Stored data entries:
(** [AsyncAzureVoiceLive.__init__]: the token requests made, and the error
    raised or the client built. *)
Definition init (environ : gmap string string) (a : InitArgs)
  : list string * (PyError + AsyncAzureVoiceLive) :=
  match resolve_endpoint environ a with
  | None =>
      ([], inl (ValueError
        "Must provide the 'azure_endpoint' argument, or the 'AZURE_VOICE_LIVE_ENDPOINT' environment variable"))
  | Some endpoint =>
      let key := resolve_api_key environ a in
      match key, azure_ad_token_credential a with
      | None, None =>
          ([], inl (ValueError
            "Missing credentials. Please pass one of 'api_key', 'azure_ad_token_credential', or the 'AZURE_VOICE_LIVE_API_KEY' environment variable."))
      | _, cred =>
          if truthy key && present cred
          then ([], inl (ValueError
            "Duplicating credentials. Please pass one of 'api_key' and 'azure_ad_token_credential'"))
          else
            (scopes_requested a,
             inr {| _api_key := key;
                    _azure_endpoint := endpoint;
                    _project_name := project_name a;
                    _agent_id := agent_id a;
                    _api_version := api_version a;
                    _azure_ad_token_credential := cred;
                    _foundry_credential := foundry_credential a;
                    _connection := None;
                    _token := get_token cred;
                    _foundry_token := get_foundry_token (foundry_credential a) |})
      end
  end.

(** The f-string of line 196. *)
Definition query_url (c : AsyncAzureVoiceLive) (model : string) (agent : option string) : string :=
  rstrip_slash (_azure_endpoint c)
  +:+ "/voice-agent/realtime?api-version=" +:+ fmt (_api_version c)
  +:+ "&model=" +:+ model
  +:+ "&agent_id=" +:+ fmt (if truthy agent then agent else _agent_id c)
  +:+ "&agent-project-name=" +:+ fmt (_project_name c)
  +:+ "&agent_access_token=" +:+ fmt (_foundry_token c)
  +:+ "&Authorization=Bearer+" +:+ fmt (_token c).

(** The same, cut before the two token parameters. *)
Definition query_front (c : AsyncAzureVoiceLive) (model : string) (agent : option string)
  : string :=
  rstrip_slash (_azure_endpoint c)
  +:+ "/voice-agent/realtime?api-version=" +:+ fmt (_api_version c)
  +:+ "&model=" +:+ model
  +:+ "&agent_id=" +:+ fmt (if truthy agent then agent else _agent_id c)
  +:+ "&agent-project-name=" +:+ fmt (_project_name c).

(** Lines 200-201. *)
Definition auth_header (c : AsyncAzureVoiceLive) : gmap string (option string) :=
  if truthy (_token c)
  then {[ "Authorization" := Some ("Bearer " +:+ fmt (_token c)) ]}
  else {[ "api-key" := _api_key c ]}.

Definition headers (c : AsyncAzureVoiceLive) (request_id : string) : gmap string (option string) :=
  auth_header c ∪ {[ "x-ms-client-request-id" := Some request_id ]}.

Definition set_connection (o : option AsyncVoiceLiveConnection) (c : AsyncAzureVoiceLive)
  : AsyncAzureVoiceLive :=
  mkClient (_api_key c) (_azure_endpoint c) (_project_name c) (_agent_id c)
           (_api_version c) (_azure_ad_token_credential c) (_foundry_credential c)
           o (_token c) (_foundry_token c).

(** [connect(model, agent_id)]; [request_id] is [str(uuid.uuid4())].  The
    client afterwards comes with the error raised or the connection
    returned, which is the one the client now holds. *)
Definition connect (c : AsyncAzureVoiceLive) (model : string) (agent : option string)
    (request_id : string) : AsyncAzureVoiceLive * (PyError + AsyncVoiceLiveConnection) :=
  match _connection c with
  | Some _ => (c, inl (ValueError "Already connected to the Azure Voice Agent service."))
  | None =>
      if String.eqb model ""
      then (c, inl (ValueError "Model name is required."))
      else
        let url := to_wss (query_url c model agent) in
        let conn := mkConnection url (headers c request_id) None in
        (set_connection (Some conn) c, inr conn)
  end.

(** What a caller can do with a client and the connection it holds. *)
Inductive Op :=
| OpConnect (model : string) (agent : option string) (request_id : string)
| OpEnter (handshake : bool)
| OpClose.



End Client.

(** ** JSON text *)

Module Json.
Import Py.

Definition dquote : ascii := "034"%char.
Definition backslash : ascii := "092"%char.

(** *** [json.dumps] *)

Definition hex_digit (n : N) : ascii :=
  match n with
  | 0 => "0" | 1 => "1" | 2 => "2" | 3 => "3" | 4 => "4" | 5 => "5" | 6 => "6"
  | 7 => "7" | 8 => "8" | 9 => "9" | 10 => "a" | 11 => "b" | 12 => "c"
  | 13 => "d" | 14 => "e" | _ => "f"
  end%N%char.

EXERCISE:
Apply a filter for "raised" to the entries and show each line that passes.

YOUR SOLUTION:
    raised or the client built. *)
    client afterwards comes with the error raised or the connection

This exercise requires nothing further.